Stored data
----

(** * twscrape.imap: retrieving a login confirmation code over IMAP

    A shallow embedding of [twscrape/imap.py] and the properties of its
    domain resolver, mailbox session, message scanner and poll loop.

    Conventions of the embedding.
    - A Python [str] or [bytes] value is a [string]: a sequence of code
      points below 256.
    - A Python exception is a value of [exn]; a computation that may raise
      returns an [outcome].
    - The IMAP connection, the clock and the event loop are external
      collaborators.  They are an interface ([Collaborator]) of state
      transformers over an arbitrary state type; the program threads that
      state and records every call it makes in [calls].
    - The standard-library parsers the module calls
      ([email.message_from_bytes], [datetime.strptime], [bytes.decode]) are
      the fields of [Library].
    - Calls to [logger] have no effect on the results and are left out. *)

From Stdlib Require Import ZArith QArith Ascii String List Bool Lia Lqa.
From Stdlib Require Import DecimalString DecimalZ.
From stdpp Require Import base option list gmap strings.

Open Scope string_scope.
Open Scope list_scope.

(** ** Exceptions and outcomes *)

Module Py.

(** The exception classes that occur in the module or can reach it. *)
Inductive exc_class :=
| EmailLoginError
| EmailCodeTimeoutError
| IMAP4_error        (* imaplib.IMAP4.error *)
| IMAP4_abort        (* imaplib.IMAP4.abort, a subclass of error *)
| IMAP4_readonly     (* imaplib.IMAP4.readonly, a subclass of abort *)
| ValueError
| IndexError
| TypeError
| AttributeError
| UnicodeDecodeError (* a subclass of ValueError *)
| OSError
| CancelledError     (* asyncio.CancelledError: BaseException, not Exception *)
| KeyboardInterrupt. (* BaseException, not Exception *)

(** An exception object: its class, its message and, when it was raised
    with [raise ... from cause], its [__cause__]. *)
Inductive exn :=
| Exc (cls : exc_class) (message : string)
| ExcFrom (cls : exc_class) (message : string) (cause : exn).

Definition exn_class (e : exn) : exc_class :=
  match e with Exc c _ | ExcFrom c _ _ => c end.
Definition exn_message (e : exn) : string :=
  match e with Exc _ m | ExcFrom _ m _ => m end.
Definition exn_cause (e : exn) : option exn :=
  match e with Exc _ _ => None | ExcFrom _ _ c => Some c end.

(** [isinstance(e, Exception)]: what [except Exception] catches. *)
Definition is_Exception (c : exc_class) : bool :=
  match c with
  | CancelledError | KeyboardInterrupt => false
  | _ => true
  end.

(** [isinstance(e, imaplib.IMAP4.error)]. *)
Definition is_IMAP4_error (c : exc_class) : bool :=
  match c with
  | IMAP4_error | IMAP4_abort | IMAP4_readonly => true
  | _ => false
  end.

Inductive outcome (A : Type) :=
| Ret (a : A)
| Raise (e : exn).
Arguments Ret {A} a.
Arguments Raise {A} e.

End Py.
Export Py.

(** ** Python string operations used by the module *)

Module PyStr.

(** [ord(c)]. *)
Definition ord (c : ascii) : N := N_of_ascii c.

(** [str.isspace] on one character (code points below 256). *)
Definition is_space (c : ascii) : bool :=
  let n := ord c in
  ((9 <=? n) && (n <=? 13) || (28 <=? n) && (n <=? 32)
   || (n =? 133) || (n =? 160))%N.

Definition is_digit (c : ascii) : bool :=
  let n := ord c in ((48 <=? n) && (n <=? 57))%N.

(** One character of [str.lower]. *)
Definition lower_char (c : ascii) : ascii :=
  let n := ord c in
  if ((65 <=? n) && (n <=? 90)
      || (192 <=? n) && (n <=? 222) && negb (n =? 215))%N
  then ascii_of_N (n + 32) else c.

Fixpoint lower (s : string) : string :=
  match s with
  | EmptyString => EmptyString
  | String c r => String (lower_char c) (lower r)
  end.

(** A character matched by [\w] in a [str] pattern: alphanumeric or [_]. *)
Definition is_word (c : ascii) : bool :=
  let n := ord c in
  ((48 <=? n) && (n <=? 57) || (65 <=? n) && (n <=? 90)
   || (97 <=? n) && (n <=? 122) || (n =? 95)
   || (n =? 170) || (n =? 178) || (n =? 179) || (n =? 181)
   || (n =? 185) || (n =? 186) || (188 <=? n) && (n <=? 190)
   || (192 <=? n) && (n <=? 214) || (216 <=? n) && (n <=? 246)
   || (248 <=? n) && (n <=? 255))%N.

Fixpoint lstrip (s : string) : string :=
  match s with
  | EmptyString => EmptyString
  | String c r => if is_space c then lstrip r else s
  end.

(** [s.rstrip()]: [None] from the helper means "all of it was spaces". *)
Fixpoint rstrip_aux (s : string) : option string :=
  match s with
  | EmptyString => None
  | String c r =>
      match rstrip_aux r with
      | Some r' => Some (String c r')
      | None => if is_space c then None else Some (String c EmptyString)
      end
  end.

----

▸ **What the exercise asks**
Restate exactly each line of the data from the one bearing "Module PyStr." to the end, and add nothing.

▸ **Answer to the exercise**
Module PyStr.

(** [ord(c)]. *)
Definition ord (c : ascii) : N := N_of_ascii c.

(** [str.isspace] on one character (code points below 256). *)
Definition is_space (c : ascii) : bool :=
  let n := ord c in
  ((9 <=? n) && (n <=? 13) || (28 <=? n) && (n <=? 32)
   || (n =? 133) || (n =? 160))%N.

Definition is_digit (c : ascii) : bool :=
  let n := ord c in ((48 <=? n) && (n <=? 57))%N.

(** One character of [str.lower]. *)
Definition lower_char (c : ascii) : ascii :=
  let n := ord c in
  if ((65 <=? n) && (n <=? 90)
      || (192 <=? n) && (n <=? 222) && negb (n =? 215))%N
  then ascii_of_N (n + 32) else c.

Fixpoint lower (s : string) : string :=
  match s with
  | EmptyString => EmptyString
  | String c r => String (lower_char c) (lower r)
  end.

(** A character matched by [\w] in a [str] pattern: alphanumeric or [_]. *)
Definition is_word (c : ascii) : bool :=
  let n := ord c in
  ((48 <=? n) && (n <=? 57) || (65 <=? n) && (n <=? 90)
   || (97 <=? n) && (n <=? 122) || (n =? 95)
   || (n =? 170) || (n =? 178) || (n =? 179) || (n =? 181)
   || (n =? 185) || (n =? 186) || (188 <=? n) && (n <=? 190)
   || (192 <=? n) && (n <=? 214) || (216 <=? n) && (n <=? 246)
   || (248 <=? n) && (n <=? 255))%N.

Fixpoint lstrip (s : string) : string :=
  match s with
  | EmptyString => EmptyString
  | String c r => if is_space c then lstrip r else s
  end.

(** [s.rstrip()]: [None] from the helper means "all of it was spaces". *)
Fixpoint rstrip_aux (s : string) : option string :=
  match s with
  | EmptyString => None
  | String c r =>
      match rstrip_aux r with
      | Some r' => Some (String c r')
      | None => if is_space c then None else Some (String c EmptyString)
      end
  end.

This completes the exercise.